I will keep things up a level and more broadly constructive in the future.

I didn't write any of the Python code you are complaining about. The install steps do use environment variables (and in fact set some in the bashrc). The install steps are not a script for reasons I gave in other comments in this thread (reboots, remote dependencies). You mention elsewhere that the effect includes JPEG artifacts if you use JPEG as your intermediate state. That is unfortunate, so I have added a links to other Python scripts for making movies so more variation is available.

I started this because none of the instructions I could find actually worked or had prominent enough links into the original BVLC source and Wiki. And why I did not submit to somebody else's Github or Wiki- mostly so I wouldn't have to beg to have pull accepted or a Wiki edit not reverted.

I apologize if you felt I was picking on you personally however I was in the same position as you. Nothing out there works. Now including your recipe.

Meanwhile the top GitHub issue for your referenced Python project (also on the HN home page is):

"Unable to run script with default arguments, get an invalid syntax exception."

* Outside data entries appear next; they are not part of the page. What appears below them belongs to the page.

(* ===== verification/_CoqProject ===== *)
-Q . S2P
Prelude.v
Codec.v
Base64.v
Json.v
Jwt.v
Http.v
Middleware.v
Authorize.v
Login.v
Session.v
Witnesses.v
(* ===== verification/Prelude.v ===== *)
(** * A verification development for the SAML service-provider middleware

    The program is [src/middleware.go] of the Go package [saml]: the type
    [ServiceProviderMiddleware] and its HTTP handlers.  It decides, per
    request, whether the caller holds a valid session; when not, it starts
    a SAML login by redirecting to the identity provider with a signed
    relay-state token, and on the assertion-consumer-service (ACS) callback
    it turns the verified assertion attributes into a signed session cookie.

    ** Parts of the program and how they interact

    - [ServeHTTP] (src/middleware.go:42-75) dispatches the metadata path and
      the ACS path; on the ACS path it calls the external
      [ServiceProvider.ParseResponse] and then the authorize callback
      ([AuthorizeFunc], default [DefaultAuthorizeFunc]).
    - [RequireAccountMiddleware] (81-119) asks the is-authorized callback
      ([IsAuthorizedFunc], default [DefaultIsAuthorized]); when the request
      is not authorized it signs a relay-state JWT holding the request URI,
      asks the external [MakeRedirectAuthenticationRequest] for the IdP URL,
      panics when the request is the ACS path itself, and redirects.
    - [DefaultAuthorizeFunc] (125-159) verifies the relay state, signs the
      session JWT (attributes plus [exp]), sets the cookie and redirects.
    - [DefaultIsAuthorized] (173-201) verifies the session cookie, panics on
      inbound [X-Saml*] headers, and copies every string claim into an
      [X-Saml-<claim>] request header.
    - [RequireAttribute] (213-228) lets a request through only when the
      trusted header [X-Saml-<name>] carries the required value.

    The tokens are JWTs built and checked by the library jwt-go (v2, the
    version whose [Token.Claims] is a [map[string]interface{}]); headers,
    cookies and forms come from Go's net/http.  Those libraries are not
    part of the repository: they are modelled from their documented
    behaviour (and the spec, §4.1) and marked so in the manifest.

    ** Files, and what each models

    - [Prelude] (this file): the [go_result] type of computations that can
      panic ([Ret] or [Panic msg]) with its bind [x <-? m ;; k] in
      [saml_scope], Go's [(T, error)] as [result], [strings.HasPrefix],
      [strings.Split] and [Join]; the tactics, the hint databases [saml]
      and [saml_rw], and the string lemmas the components share.
    - [Codec]: the interfaces between the token codec and its parts, as
      type classes: the segment encoding ([SegmentCodec], with its round
      trip and dot-freeness laws), the JSON object encoding ([ObjectCodec],
      with its round trip on ASCII strings) and the keyed hash ([Hmac], an
      abstract function of hash, key and message).  [Jwt], [Middleware],
      [Authorize] and [Login] are proved against these interfaces; [Base64] and [Json]
      discharge them.
    - [Base64]: Go's [base64.URLEncoding] (padded encoding by 3-byte
      quanta; non-strict decoding that skips newlines) and jwt-go's
      [EncodeSegment] / [DecodeSegment]; the round trip, and a second
      spelling of a 32-byte tag that decodes to it (malleability).
    - [Json]: [encoding/json] on flat objects: [Marshal] with sorted keys
      and HTML-safe escaping, [Unmarshal] with later duplicates winning;
      the round trip and injectivity.
    - [Jwt]: jwt-go v2's [New], [SigningString], [SignedString], [Parse]
      (three segments, algorithm lookup in the token header, key
      function, [exp] and [nbf] against [TimeFunc], HMAC verification),
      and a declarative [Accepts] that [Parse] refines ([Parse_Accepts]).
    - [Http]: [textproto.CanonicalMIMEHeaderKey] (quick check, then the
      byte loop; equal to its specification and idempotent),
      [Header.Set], requests, [r.Cookie], [r.Form.Get] and the effects a
      handler has on its response writer, in order.
    - [Middleware]: the struct, its constants and the panic messages,
      with the external [ServiceProvider] as a record of operations, and
      the library calls the handlers share: [pem.Decode] and [url.Parse]
      as section parameters ([None] is Go's nil, whose dereference
      panics), the key function and [jwt.New]; [time.Duration],
      [Time.Add], [Time.Unix] and [Duration.Seconds] on nanoseconds.  The
      two clocks of the code, the package's [timeNow] and jwt-go's
      [TimeFunc], are the fields of a [Clock].
    - [Authorize]: [DefaultIsAuthorized], which returns the request it
      mutated (the [r.Header] the wrapped handler then sees), and
      [RequireAttribute].  The order of [range token.Claims], which Go
      leaves unspecified, is a parameter [range_claims], assumed only to
      list the map's bindings.
    - [Login]: [RequireAccountMiddleware], [DefaultAuthorizeFunc] and
      [ServeHTTP], one definition each (a handler is a function from the
      request to its effects or a panic), and the handlers composed as a
      deployment composes them: login then use of the session cookie,
      the attribute guard behind the account middleware, the relay state
      used as a session cookie.
    - [Session]: the session state machine of the spec (§3) as a step
      relation [spec_step] with observations, a browser running against
      the handlers as a step relation [browser_step], their runs, and
      the forward simulation between them.
    - [Witnesses]: a concrete deployment (key [secret], the usual paths,
      an IdP asserting [uid = alice@example.com], an HMAC stand-in
      [key|message]) at which every theorem with hypotheses is applied
      and its hypotheses discharged by evaluation.

    ** What the theorems show

    - The authorization decision ([Authorize]): [DefaultIsAuthorized]
      says yes exactly for a cookie [Accepts] admits and a request with
      no [X-Saml*] header; after a yes every [X-Saml*] header is a string
      claim of the verified token; an inbound [X-Saml*] header panics
      when the cookie is valid and goes unnoticed when it is not; a
      cookie signed under another key is refused; claim headers are
      independent of map order unless two claims collide under
      [CanonicalMIMEHeaderKey], and then every such pair has an order
      giving each of its values.
    - The login redirect and the callback ([Login]): the relay state
      parses, at any time, to the request URL; the ACS loop guard panics
      only after the IdP request succeeded; a forged relay state gives
      403; a relay state without a string [uri] panics; a key that is not
      PEM panics; a configured URL that [url.Parse] rejects panics; the
      routes of [ServeHTTP].
    - The flow ([Login]): the session cookie of a login authorizes requests
      while jwt-go's clock reads at most [timeNow().Unix() + 3600] and is refused
      after; the cookie [DefaultAuthorizeFunc] sets parses back to the
      claims it was built from (round trip), the relay state of the
      login redirect makes the callback return to the requested URL
      (round trip), and the session claims are typed ([exp] an integer,
      the rest attribute strings); [RequireAttribute] behind the account
      middleware admits exactly the verified claim values, and after a
      login exactly the LAST value of a multi-valued attribute; tokens
      signed with HS384/HS512 are accepted; the cookie's Max-Age and the
      token's [exp] agree to the second (bounds); a caller's own
      [IsAuthorizedFunc] lets inbound [X-Saml] headers through to
      [RequireAttribute]; and the relay state of any anonymous request is
      itself a session cookie valid forever (the token confusion of the
      findings).
    - The refinement ([Session]): every run of the handlers for an
      honest client is a run of the spec's state machine with the same
      observations, the cookie being at every point the signed session
      of the spec's state (by induction on runs, from a one-step
      simulation), provided the two clocks agree; the handlers answer
      every honest event without a panic or a 500; in every run from a
      fresh browser each served page carries exactly the headers of the
      session of the last verified assertion, still live (an invariant
      of the spec's runs, [last_login], transported by the simulation);
      and a login completes: visit, IdP callback, and a visit within the
      lifetime that is served (liveness, as the existence of the run).
      [login_loop], a browser following the redirects on fuel, reaches
      the page within two rounds when the clocks agree (termination), and
      spends any fuel on completed logins, one per round, and is never
      served, when jwt-go's clock is more than an hour ahead of
      [timeNow] (an endless login loop, in the findings).
    - The libraries ([Base64], [Json], [Jwt], [Http]): the codec round
      trips, the [Parse]/[Accepts] refinement, rejection under another
      key and after [exp], header-key canonicalization.

    ** Bounds and fuel

    A [time.Time] is its Unix time in nanoseconds and a [time.Duration]
    its nanoseconds, both [Z]: [cookieMaxAge] is [time.Hour] = 3600 *
    10^9, [t.Add(d)] adds, [t.Unix()] floors to seconds and
    [int(d.Seconds())] truncates (exact for whole seconds).  Go's
    [time.Time] keeps 64-bit seconds plus nanoseconds, and no date this
    code meets comes near its bounds, so no overflow is modelled; [exp]
    and jwt-go's [TimeFunc().Unix()] are seconds, which jwt-go compares as
    [float64] values that represent them exactly below 2^53.  The JSON
    parser runs on fuel [String.length s], which is enough since every
    member consumes at least one byte; the round-trip theorem proves that
    this fuel suffices for every marshalled object.  Base64 decoding is
    structural on the string.  The runs of [Session] are finite lists of
    steps; the liveness theorem exhibits a run of three steps.  The
    redirect-following browser [login_loop] takes fuel, one unit per
    round (visit, and login when refused), and reports the page, a stuck
    response, or the number of completed logins when the fuel is spent;
    two units are enough when the clocks agree, and no amount is when
    they are an hour apart.

    ** Not modelled

    Every statement of src/middleware.go is translated; the lines the
    map leaves out are the package clause, imports and comments.  What
    remains outside is library code the file only calls, none of it
    described by the spec beyond its contract.  [pem.Decode] and
    [url.Parse] are section parameters: the theorems hold for every
    decoder and parser, and their [nil] results are modelled.  The SAML engine ([ServiceProvider]: XML signatures, assertions,
    metadata), which is outside src/ and only called: every theorem holds
    for any [ParseResponse] and [MakeRedirectAuthenticationRequest].  The
    hash function inside HMAC (an abstract class, so no claim depends on
    SHA-2).  RSA, RSA-PSS and ECDSA beyond their rejection of a byte key.
    JSON floats, nested values and non-ASCII strings, which the tokens of
    this middleware do not carry.  The parsing of the [Cookie] header and
    of the form body, whose results the request record carries.
    [log.Printf] is an effect; [xml.MarshalIndent] is the metadata field.
    The browser of [Session] keeps the cookie under the name it was set
    with but ignores its Max-Age and path: the server's [exp] check is the
    one that ends a session in every theorem. *)

From stdpp Require Export base strings gmap list.
From Stdlib Require Export ZArith.
From Stdlib Require Import Ascii.
From Stdlib Require String.

Declare Scope saml_scope.
Delimit Scope saml_scope with saml.
(* ===== verification/Codec.v ===== *)
(** * Interfaces of the token codec

    A JWT is three segments: the encoded JSON header, the encoded JSON
    claims and the encoded keyed hash of the first two.  jwt-go builds it
    from three services, which this file states as type classes so that
    the theorems of [Jwt] are proved against what each service promises:

    - [SegmentCodec]: jwt-go's [EncodeSegment]/[DecodeSegment] (base64url
      without padding); implemented in [Base64];
    - [ObjectCodec]: [json.Marshal]/[json.Unmarshal] of a
      [map[string]interface{}]; implemented in [Json];
    - [Hmac]: [crypto/hmac] over the SHA-2 hashes; a cryptographic
      primitive, kept abstract.

    It also holds [json_value], the values jwt-go finds in a decoded
    claims map. *)

From S2P Require Import Prelude.

(** ** Claim values

    [json.Unmarshal] into [map[string]interface{}] gives [string],
    [float64], [bool] or [nil] for the scalar JSON values.  A number is
    kept as the integer it holds: the only numbers this program writes
    are Unix times ([int64], exact as [float64] below 2^53), and jwt-go
    reads them back through [int64(exp)]. *)
Inductive json_value : Type :=
| JString (s : string)
| JNumber (n : Z)
| JBool (b : bool)
| JNull.

#[export] Instance json_value_eq_dec : EqDecision json_value.
Proof. solve_decision. Defined.

(** A decoded JSON object: Go's [map[string]interface{}]. *)
Abbreviation json_object := (gmap string json_value).

(** Every string of an object (keys and string values) satisfies [ok]. *)
Definition object_strings_ok (ok : string -> bool) (o : json_object) : Prop :=
  map_Forall (fun k v => ok k = true /\
                match v with JString s => ok s = true | _ => True end) o.

(** ** The segment encoding *)
Class SegmentCodec : Type := {
  encode_segment : string -> string;
  decode_segment : string -> option string;
  (** decoding an encoded segment gives it back *)
  decode_encode_segment s : decode_segment (encode_segment s) = Some s;
  (** an encoded segment never contains the separator [.] *)
  encode_segment_dot_free s : char_free dot (encode_segment s) = true
}.

(** ** The JSON object encoding

    [marshal_ok] says which strings survive a marshal/unmarshal round trip
    (for [encoding/json]: valid UTF-8 ones). *)
Class ObjectCodec : Type := {
  marshal : json_object -> string;
  unmarshal : string -> option json_object;
  (** [json.NewDecoder(...).Decode]: the first value, the rest ignored *)
  decode_first : string -> option json_object;
  marshal_ok : string -> bool;
  unmarshal_marshal o :
    object_strings_ok marshal_ok o -> unmarshal (marshal o) = Some o;
  decode_first_marshal o :
    object_strings_ok marshal_ok o -> decode_first (marshal o) = Some o;
  (** ASCII strings always survive *)
  marshal_ok_ascii s : is_ascii s = true -> marshal_ok s = true
}.

(** ** The keyed hash *)
Inductive hash_alg : Type := SHA256 | SHA384 | SHA512.

#[export] Instance hash_alg_eq_dec : EqDecision hash_alg.
Proof. solve_decision. Defined.

(** [hmac h key msg] is the digest [hmac.New(h.New, key).Write(msg).Sum(nil)]. *)
Class Hmac : Type := {
  hmac : hash_alg -> string -> string -> string
}.

Lemma object_strings_ok_insert (ok : string -> bool) o k v :
  object_strings_ok ok o -> ok k = true ->
  match v with JString s => ok s = true | _ => True end ->
  object_strings_ok ok (<[k := v]> o).
Proof. intros Ho Hk Hv. apply map_Forall_insert_2; auto. Qed.

Lemma object_strings_ok_empty (ok : string -> bool) : object_strings_ok ok ∅.
Proof. apply map_Forall_empty. Qed.

#[export] Hint Resolve object_strings_ok_insert object_strings_ok_empty : saml.
(* ===== verification/Middleware.v ===== *)
(** * The middleware's data and library calls: src/middleware.go

    The types the handlers share: the SAML engine the code calls
    ([ServiceProvider]: its key, URLs, metadata, [ParseResponse] and
    [MakeRedirectAuthenticationRequest]) as a record of operations, the
    struct [ServiceProviderMiddleware] (lines 30-34), the constants
    (36-37), the panic messages, and the library calls every handler
    makes: [pem.Decode] of the key and [url.Parse] of a configured URL,
    section parameters ([pem_decode] gives the block's bytes, [url_path]
    the parsed URL's path; [None] is Go's [nil], whose dereference
    panics), and [jwt.New(jwt.GetSigningMethod(alg))].  Durations and
    times are nanoseconds, as Go's [time] package counts them; the two
    clocks, [timeNow] of the package and jwt-go's [TimeFunc], are the
    fields of a [Clock].  The handlers are in [Authorize] and [Login]. *)

From S2P Require Import Prelude Codec Jwt Http.

(** ** The SAML engine the middleware calls *)

(** [AssertionAttribute]: one attribute of a verified assertion. *)
Record AssertionAttribute : Type := mkAttribute {
  FriendlyName : string;
  Name : string;
  Value : string
}.

(** The error of [ParseResponse]: an [*InvalidResponseError] (logged with
    its fields) or any other error. *)
Inductive ParseResponseError : Type :=
| InvalidResponseError (Response Now PrivateErr : string)
| OtherResponseError (msg : string).

(** [*ServiceProvider], as far as the middleware uses it. *)
Record ServiceProvider : Type := mkServiceProvider {
  Key : string;
  MetadataURL : string;
  AcsURL : string;
  (** [xml.MarshalIndent(sp.Metadata(), "", "  ")] *)
  Metadata : string;
  ParseResponse : Request -> string -> result (list AssertionAttribute) ParseResponseError;
  MakeRedirectAuthenticationRequest : string -> result string string
}.

(** ** The middleware *)

(** [IsAuthorizedFunc]: the verdict and the request as the function left
    it (it may set headers). *)
Definition IsAuthorizedFn : Type := Request -> go_result (bool * Request).

(** [AuthorizeFunc]: what it does to the response. *)
Definition AuthorizeFn : Type := Request -> list AssertionAttribute -> go_result (list effect).

(** [ServiceProviderMiddleware]; a [nil] callback is [None]. *)
Record ServiceProviderMiddleware : Type := mkMiddleware {
  SP : ServiceProvider;
  IsAuthorizedFunc : option IsAuthorizedFn;
  AuthorizeFunc : option AuthorizeFn
}.

(** [time.Second] and [time.Hour]: a [time.Duration] counts nanoseconds. *)
Definition Second : Z := 1000000000.
Definition Hour : Z := 3600 * Second.

(** A [time.Time] is given by its Unix time in nanoseconds. [t.Add(d)]
    adds the duration; [t.Unix()] is the floor of the seconds; and
    [int(d.Seconds())] truncates the seconds toward zero (for the
    durations of this file the float64 quotient is exact). *)
Definition Time_Add (t d : Z) : Z := t + d.
Definition Time_Unix (t : Z) : Z := t / Second.
Definition Duration_Seconds (d : Z) : Z := Z.quot d Second.

(** The two clocks: the package's [timeNow()] and jwt-go's [TimeFunc()],
    two [time.Time] readings; jwt-go compares the token's times with
    [TimeFunc().Unix()]. *)
Record Clock : Type := mkClock {
  timeNow : Z;
  jwtTimeFunc : Z
}.

Definition jwt_now (clk : Clock) : Z := Time_Unix (jwtTimeFunc clk).

(** [const cookieMaxAge = time.Hour] and [cookieName]. *)
Definition cookieMaxAge : Z := Hour.

Definition cookieName : string := "token".

Definition nil_dereference : string :=
  "runtime error: invalid memory address or nil pointer dereference".

Definition x_saml_panic : string :=
  "X-Saml-* headers should not exist when this function is called".

Definition wrap_panic : string :=
  "don't wrap ServiceProviderMiddleware with RequireAccountMiddleware".

Definition relay_state_panic : string :=
  "interface conversion: interface {} is not string".

Definition signing_panic (e : signing_error) : string :=
  match e with
  | ErrInvalidKey => "key is invalid"
  | NoneSignatureTypeDisallowed => "'none' signature type is not allowed"
  end.

Section Library.
Context {SC : SegmentCodec} {OC : ObjectCodec} {HM : Hmac}.

(** [pem.Decode]: the bytes of the first block, [nil] when there is none. *)
Variable pem_decode : string -> option string.
(** [url.Parse(s)]: the path of the parsed URL, [nil] on a parse error. *)
Variable url_path : string -> option string.

(** [secretBlock.Bytes] with [secretBlock, _ := pem.Decode([]byte(Key))]. *)
Definition secret_bytes (sp : ServiceProvider) : go_result string :=
  match pem_decode (Key sp) with
  | Some b => Ret b
  | None => Panic nil_dereference
  end.

(** The key functions of both [jwt.Parse] calls. *)
Definition secret_keyfunc (sp : ServiceProvider) : Keyfunc :=
  fun _ => b <-? secret_bytes sp ;; Ret (Ok b).

(** [u, _ := url.Parse(s); u.Path]. *)
Definition parse_url_path (s : string) : go_result string :=
  match url_path s with
  | Some p => Ret p
  | None => Panic nil_dereference
  end.

(** [jwt.New(jwt.GetSigningMethod(alg))]; a [nil] method panics in [New]. *)
Definition jwt_New (alg : string) : go_result Token :=
  match GetSigningMethod alg with
  | Some m => Ret (New m)
  | None => Panic nil_dereference
  end.

End Library.

(** ** Lemmas *)

Section Proofs.
Context {SC : SegmentCodec} {OC : ObjectCodec} {HM : Hmac}.
Variable pem_decode : string -> option string.

Lemma secret_keyfunc_key (sp : ServiceProvider) (key : string) :
  pem_decode (Key sp) = Some key -> forall t, secret_keyfunc pem_decode sp t = Ret (Ok key).
Proof. intros Hk t. unfold secret_keyfunc, secret_bytes. by rewrite Hk. Qed.

Lemma secret_bytes_key (sp : ServiceProvider) (key : string) :
  pem_decode (Key sp) = Some key -> secret_bytes pem_decode sp = Ret key.
Proof. intros Hk. unfold secret_bytes. by rewrite Hk. Qed.

Lemma jwt_New_HS256 : jwt_New "HS256" = Ret (New (SM_HMAC SHA256)).
Proof. reflexivity. Qed.

Lemma SignedString_HMAC_Ok (t : Token) (h : hash_alg) (key : string) :
  Method t = SM_HMAC h -> exists s, SignedString t key = Ok s.
Proof. intros Hm. rewrite (SignedString_HMAC t h key Hm). eauto. Qed.

(** The expiry of a session issued at [t]: one hour of whole seconds
    later, whatever the fraction of a second [t] carries. *)
Lemma Time_Unix_Add_cookieMaxAge (t : Z) :
  Time_Unix (Time_Add t cookieMaxAge) = (Time_Unix t + Duration_Seconds cookieMaxAge)%Z.
Proof.
  unfold Time_Unix, Time_Add, cookieMaxAge, Hour, Duration_Seconds.
  rewrite Z.quot_mul by (unfold Second; lia). by rewrite Z.div_add by (unfold Second; lia).
Qed.

Lemma cookieMaxAge_seconds : Duration_Seconds cookieMaxAge = 3600%Z.
Proof. reflexivity. Qed.

End Proofs.
(** ** The handlers, branch by branch *)

(** C11: An unauthorized request away from the ACS path is redirected to the
    URL the SAML engine builds from a relay state that carries the request
    URI and parses back under the key (spec §4.3, §8 sixth property); a
    failure to build the URL is a 500. *)
Theorem RequireAccountMiddleware_redirect (m : ServiceProviderMiddleware) (clk : Clock)
    (handler : Handler) (r r' : Request) (key acs : string) :
  pem_decode (Key (SP m)) = Some key ->
  url_path (AcsURL (SP m)) = Some acs ->
  (match IsAuthorizedFunc m with Some f => f | None => DefaultIsAuthorized pem_decode range_claims m clk end)
    r = Ret (false, r') ->
  req_path r' <> acs ->
  marshal_ok (req_url r') = true ->
  exists rs,
    (forall now, exists sig,
       Parse rs (secret_keyfunc pem_decode (SP m)) now =
       Ret (Ok (mkToken (Jwt.Header (New (SM_HMAC SHA256))) (<["uri" := JString (req_url r')]> ∅)
                        (SM_HMAC SHA256) sig))) /\
    RequireAccountMiddleware pem_decode url_path range_claims m clk handler r =
      match MakeRedirectAuthenticationRequest (SP m) rs with
      | Err msg => Ret [HttpError msg StatusInternalServerError]
      | Ok url => Ret [Redirect url StatusFound]
      end.
Proof.
  intros Hk Ha Hauth Hp Hu.
  destruct (RequireAccountMiddleware_unauthorized m clk handler r r' key acs Hk Ha Hauth)
    as (rs & Hrs & ->).
  exists rs. split.
  - intros now. apply (relay_state_parses _ key); [by apply secret_keyfunc_key|done|done].
  - destruct (MakeRedirectAuthenticationRequest (SP m) rs); [|done].
    by rewrite decide_False.
Qed.
(** Without one, a round of the loop is a login: the browser comes back
    with the cookie of a session that ends one hour after [timeNow]. *)
Lemma login_loop_round (n : nat) (clk : Clock) (b : browser) (a : spec_state)
    (attrs : list AssertionAttribute) (p u : string) :
  related key b a -> p <> acs -> is_ascii u = true -> attributes_ok attrs ->
  (forall b', ParseResponse (SP m) (callback_request b' acs) "" = Ok attrs) ->
  (forall attrs' e, spec_session a = Some (attrs', e) -> (e < jwt_now clk)%Z) ->
  exists s,
    related key (mkBrowser (Some (cookieName, s)) None)
      (mkSpec (Some (attrs, Time_Unix (Time_Add (timeNow clk) cookieMaxAge))) None) /\
    login_loop pem_decode url_path range_claims m idp_relay acs (S n) clk b p u =
      login_count (login_loop pem_decode url_path range_claims m idp_relay acs n clk
                     (mkBrowser (Some (cookieName, s)) None) p u).
Proof.
  intros Hrel Hp Hu Ha Hok Hdead.
  destruct (visit_login clk b p u) as (target & rs & Hrun & Hidp' & Hrs);
    [by apply (visit_unauthorized _ _ a)|done|].
  destruct (callback_session clk (mkBrowser (jar b) (Some (idp_relay target)))
              (mkSpec (spec_session a) (Some u)) attrs) as (s & Hs & Hsv);
    [split; [exact (proj1 Hrel)|cbn; by rewrite Hidp']|apply Hok|].
  exists s. split; [split; [by split|done]|]. cbn [login_loop]. by rewrite Hrun, Hsv.
Qed.




(** C30: Termination of the login: a browser related to the
    specification that asks for a page and follows the redirects reaches
    the page after at most one login, when the identity provider asserts
    the user and the two clocks read the same second: two rounds of the
    loop are enough. *)
Theorem login_loop_terminates (n : nat) (clk : Clock) (b : browser) (a : spec_state)
    (attrs : list AssertionAttribute) (p u : string) :
  related key b a -> p <> acs -> is_ascii u = true -> attributes_ok attrs ->
  (forall b', ParseResponse (SP m) (callback_request b' acs) "" = Ok attrs) ->
  Time_Unix (timeNow clk) = jwt_now clk ->
  exists b', login_loop pem_decode url_path range_claims m idp_relay acs (S (S n)) clk b p u = LoopServed b'.
Proof.
  intros Hrel Hp Hu Ha Hok Hclk.
  destruct (session_live_cases clk a) as [(attrs0 & e & Hs & Hnow) | Hdead].
  - eexists. by apply (login_loop_served _ _ _ a attrs0 e).
  - destruct (login_loop_round (S n) clk b a attrs p u) as (s & Hrel' & ->); try done.
    rewrite (login_loop_served _ _ _ _ attrs _ _ _ Hrel' eq_refl); [by eexists|].
    rewrite Time_Unix_Add_cookieMaxAge, cookieMaxAge_seconds. lia.
Qed.

(** C31: Non-termination under clock skew: when jwt-go's [TimeFunc] is
    more than [cookieMaxAge] ahead of the package's [timeNow], every
    session cookie is born expired, and a browser that follows the
    redirects is never served: each round of the loop is a completed
    login (redirect to the identity provider, callback setting a new
    cookie), for as many rounds as there is fuel. *)
Theorem login_loop_diverges (clk : Clock) (attrs : list AssertionAttribute) (p u : string) :
  p <> acs -> is_ascii u = true -> attributes_ok attrs ->
  (forall b', ParseResponse (SP m) (callback_request b' acs) "" = Ok attrs) ->
  (Time_Unix (Time_Add (timeNow clk) cookieMaxAge) < jwt_now clk)%Z ->
  forall fuel, login_loop pem_decode url_path range_claims m idp_relay acs fuel clk
                 (mkBrowser None None) p u = LoopLogins fuel.
Proof.
  intros Hp Hu Ha Hok Hskew fuel.
  enough (forall b a, related key b a ->
            (forall attrs' e, spec_session a = Some (attrs', e) -> (e < jwt_now clk)%Z) ->
            login_loop pem_decode url_path range_claims m idp_relay acs fuel clk b p u =
              LoopLogins fuel) as H
    by (apply (H _ (mkSpec None None)); [done|discriminate]).
  induction fuel as [|n IH]; intros b a Hrel Hdead; [done|].
  destruct (login_loop_round n clk b a attrs p u) as (s & Hrel' & ->); try done.
  rewrite (IH _ _ Hrel'); [done|]. by intros ?? [= <- <-].
Qed.

End Simulation.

I poked in to see if he'd managed to rename "avconf" to "avconv" yet.

Right below:

  print("SHITTTTTTTTTTTTTT You're running CPU man =D")
I found this:

  # this line is not tested cuz i don't have avconv :(
It's just all so gloriously half-assed. Sorry if you got caught in the cross-fire but it's hard to soar with the eagles when you're hanging out with turkeys.
You might want to re-read the HN guidelines.
This is really cool, but honestly, I'm getting a bit tired of seeing all those "eyes". I want to feed it my own training image set. Is that possible?

Alternatively, is there a way to specify I don't want to enhance on certain outputs, like "dogs" and "faces"?